Movies

‘Taliban are as Cruel as Before but They are More Smart Now’: Afghanistan Filmmakers Make Emotional Plea for Support at Venice

Women filmmakers from Afghanistan made a powerful and emotional plea for international intellectual support at a panel at the Venice Film Festival on Saturday.

Fighting back tears, Sahraa Karimi, who wrote a hard-hitting open letter about the impact of her country being taken over again by the Taliban, did not mince her words about the current situation in the country.

“The Taliban is trying to show the soft face of themselves – they are as cruel as before, but they are more smart now, because they are using modern communication technology. They will even use the cinema or or any kind of audio-visual products for propaganda,” Karimi said.

“I thought that the world should know about us, especially artists, because artists they can feel, what does it mean to live in dictatorship,” Karimi added. “In the 21st century there is a group of people coming to your country from nowhere and telling you that music is forbidden, cinema is forbidden, artistic work is forbidden, and female artists are just someone who should go to a corner and be isolated.”

“We don’t want it my generation. So for that, we ask for help for support to be our voices.” Karimi said.

Karimi said that there are a thousand promising young filmmakers in Afghanistan who are in hiding and have deleted their Facebook and other social media accounts because they are in danger from the Taliban-controlled communications ministry.

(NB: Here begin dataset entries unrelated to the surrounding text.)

(** The name that is read is well-formed. *)
Lemma name_ok_spec fuel b i :
  0 ≤ i ≤ zlen b → (zlen b - i < Z.of_nat fuel) → bytes_ok b →
  ∃ ok, name_ok fuel b i (zlen b) = Some ok ∧ (ok = true → ∃ ls, Forall label_ok ls ∧ zdrop i b = rhn_labels ls).
Proof.
  revert i. induction fuel as [|fuel IH]; intros i Hi Hf Hb; [lia|]. cbn [name_ok].
  destruct (Z.ltb_spec i (zlen b)) as [Hlt|].
  2: { exists true. split; [done|]. intros _. exists []. split; [constructor|]. unfold zdrop, zlen in *. by rewrite drop_ge by lia. }
  unfold rd. replace (0 <=? i) with true by lia. destruct (lookup_lt_is_Some_2 b (Z.to_nat i)) as [lb Hlb]; [unfold zlen in *; lia|].
  rewrite Hlb. cbn [mbind option_bind]. destruct (_ || _) eqn:Hr; [by exists false|]. apply orb_false_iff in Hr as [H0 H63].
  assert (Hrange : 0 ≤ lb < 256) by (apply (Forall_lookup_1 _ _ _ _ Hb Hlb)).
  destruct (Z.gtb_spec (i + (lb + 1)) (zlen b)) as [|Hle]; [by exists false|].
  destruct (IH (i + (lb + 1))) as (ok & Hok & Hls); [lia|lia|done|]. exists ok. split; [done|]. intros Ht.
  destruct (Hls Ht) as (ls & Hl & He). exists (slice (i + 1) lb b :: ls).
  assert (Hz : zlen (slice (i + 1) lb b) = lb) by (unfold slice, ztake, zdrop, zlen in *; rewrite length_take, length_drop; lia).
  split; [constructor; [|done]|].
  - split; [lia|]. by apply bytes_ok_slice.
  - unfold rhn_labels. cbn [map concat]. rewrite Hz. fold (rhn_labels ls). rewrite <-He. unfold zdrop.
    rewrite (drop_S _ _ _ Hlb). cbn [app]. f_equal. unfold slice, ztake, zdrop.
    replace (Z.to_nat (i + 1)) with (S (Z.to_nat i)) by lia.
    replace (Z.to_nat (i + (lb + 1))) with (Z.to_nat lb + S (Z.to_nat i))%nat by lia.
    rewrite Nat.add_comm, <-drop_drop. by rewrite take_drop.
Qed.
Lemma read_name_spec len f :
  0 ≤ len < 256 → bytes_ok f →
  ∃ x, read_name len f = Some x ∧
    match x with
    | inr (nb, f') => shorter f f' ∧ ∃ ls, wf_name ls ∧ nb = rhn ls
    | inl e => fails e
    end.
Proof.
  intros Hlen Hb. unfold read_name. destruct (Z.eqb_spec len 0) as [|H0].
  { eexists. split; [done|]. split; [done|]. exists []. by split. }
  destruct (fread len f) as [[b f']|] eqn:Hf; [|by eexists]. apply fread_shorter in Hf as (Hf & Hl & Hbb).
  destruct (Hl ltac:(lia)) as [_ Hzl]. destruct (name_ok_spec (S (length b)) b 0) as (ok & Hok & Hls); [lia|unfold zlen; lia|auto|].
  rewrite Hzl in Hok. rewrite Hok. cbn [mbind option_bind]. eexists. split; [done|]. destruct ok; [|done]. split; [done|].
  destruct (Hls eq_refl) as (ls & Hls' & He). unfold zdrop in He. cbn in He. rewrite drop_0 in He. exists ls. rewrite He. split; [|done].
  split; [done|]. rewrite zlen_rhn, <-He, Hzl. unfold DNSNAMEBUFSIZE. lia.
Qed.
Lemma file_field_range o n b : 0 ≤ n → bytes_ok b → 0 ≤ field o n b < 256 ^ n.
Proof.
  intros Hn Hb. unfold field. pose proof (le_val_bound (slice o n b) (bytes_ok_slice _ _ _ Hb)) as H.
  assert (zlen (slice o n b) ≤ n). { unfold slice, ztake, zlen. rewrite length_take. lia. }
  assert (256 ^ zlen (slice o n b) ≤ 256 ^ n) by (apply Z.pow_le_mono_r; lia). unfold zlen in *. lia.
Qed.
Lemma detached_refs c ns soa :
  detached c → detached (mkCent (qname c) (cs c) (num_rrs c) (c_flags c) (u c) ns soa).
Proof. intros [[Ht Hcs Hn] Hnl Hs]. by split. Qed.
Lemma read_entry_spec m r L :
  dll (rl m) L → bytes_ok (rest r) →
  quietly (read_entry r) m (λ x _,
    match x with
    | inr (c, r') => detached c ∧ is_name (qname c) ∧ shorter (rest r) (rest r') ∧ zlen (rest r') + sizeof_dns_file_t ≤ zlen (rest r)
    | inl e => fails e
    end).
Proof.
  intros HL Hb. unfold read_entry. destruct (fread sizeof_dns_file_t (rest r)) as [[b f]|] eqn:Hf; [|by apply quietly_ret].
  apply fread_shorter in Hf as (Hf & Hl & Hbb). specialize (Hl ltac:(done)). set (fe := unpack_dns_file b).
  pose proof (file_field_range 0 1 b ltac:(lia) (Hbb Hb)) as Hql. assert (Hbf : bytes_ok f) by (by apply Hf).
  assert (Hneg : match (if has (f_flags fe) DF_NEGATIVE then x ← fread sizeof_dom_fttlts_t f; Some (unpack_fttlts x.1, x.2) else Some ((0, 0), f)) with
    Some (_, f') => shorter f f' | None => True end).
  { destruct (has _ _); [|done]. destruct (fread _ f) as [[d f']|] eqn:E; [|done]. cbn. by apply fread_shorter in E as [? _]. }
  destruct (if has (f_flags fe) DF_NEGATIVE then _ else _) as [[[t s] f1]|]; [|by apply quietly_ret].
  assert (Hbf1 : bytes_ok f1) by (by apply Hneg).
  destruct (read_name_spec (qlen fe) f1) as (x & Hx & Hsp); [cbn [fe unpack_dns_file qlen]; lia|done|].
  q_bind. apply (quietly_the _ x); [done|]. intros _. destruct x as [e|[nb f2]]; [by apply quietly_ret|].
  destruct Hsp as (Hf2 & ls & Hls & ->). q_bind.
  destruct (init_cent_spec m ls t s (f_flags fe) (proj1 Hls)) as (c0 & m1 & Hi & Hrl & Hd1 & _ & Hc0).
  exists c0, m1. split; [done|]. split; [done|]. intros _. destruct c0 as [c0|]; [|by apply quietly_ret].
  destruct Hc0 as (Hok & Hno & Hq & _ & _ & _ & Hsl).
  pose proof (detached_refs c0 (f_ns fe) (f_soa fe) (nodes_detached c0 Hok Hno)) as Hdet. set (c1 := mkCent _ _ _ _ _ _ _) in *.
  cbv zeta. q_bind. assert (HL1 : dll (rl m1) L) by (by rewrite Hrl).
  eapply quietly_mono; [eapply (read_sets_spec _ m1 c1 0 _ L Hdet HL1); intros type i _ _; apply Hsl|]. cbn beta.
  intros [c2 y] m2 Hd2 (Hc2 & Hsm & Hy) _. cbn [fst snd rest] in *. destruct y as [e|r'].
  - q_bind. assert (Hfree : quietly (match e with READ_ERROR | NO_MEMORY => free_cent c2 | _ => mret tt end) m2 (λ _ _, True)).
    { assert (Hfc : quietly (free_cent c2) m2 (λ _ _, True)) by (eapply free_detached; [done|by apply (dropped_list m1 m2)]).
      destruct e; first [exact Hfc | by apply quietly_ret]. }
    eapply quietly_mono; [exact Hfree|]. intros [] m3 _ _ _. by apply quietly_ret.
  - apply quietly_ret. split; [done|]. split; [exists ls; split; [done|by rewrite (same_qname _ _ Hsm)]|].
    assert (Hs : shorter f (rest r')) by (etrans; [exact Hneg|]; by etrans).
    split; [by etrans|]. destruct Hs as [Hs _]. unfold sizeof_dns_file_t in *. lia.
Qed.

“I didn’t come here to give a solution, I ask for support,” added Karimi. “It is not any financial support. It is intellectual support – something that gives us hope that you don’t feel that we are going to die.”

Karimi’s fellow Afghan filmmaker Sahra Mani, whose music-themed project “Kabul Melody” is at the Venice gap financing market, spoke about the systematic eradication of music that has already begun under the Taliban, with a musician being executed for playing an instrument. She said that a generation of youth were educated in the arts, but that is not the case now.

“I’m thinking that that the next few generations, maybe the Taliban will educate them to become terrorists – and it’s a warning sign for the rest of the world,” Mani said. “Please raise our voice. And please talk about this situation in Afghanistan.”

Elsewhere, the International Coalition for Filmmakers at Risk (ICFR), which was launched a year ago at Venice, reiterated support for the cause of filmmakers from Afghanistan. The ICFR’s Vanja Kaludjercic, who is also the director of the International Film Festival, Rotterdam, said that the organization is helping through advocacy and emergency financial grants.

European Film Academy chair Mike Downey revealed that some 270 Afghan filmmakers, from a list of 800 made by the organization, who had managed to escape the country, have found shelter in France, with the French government prepared to accept the rest, should they manage to get out.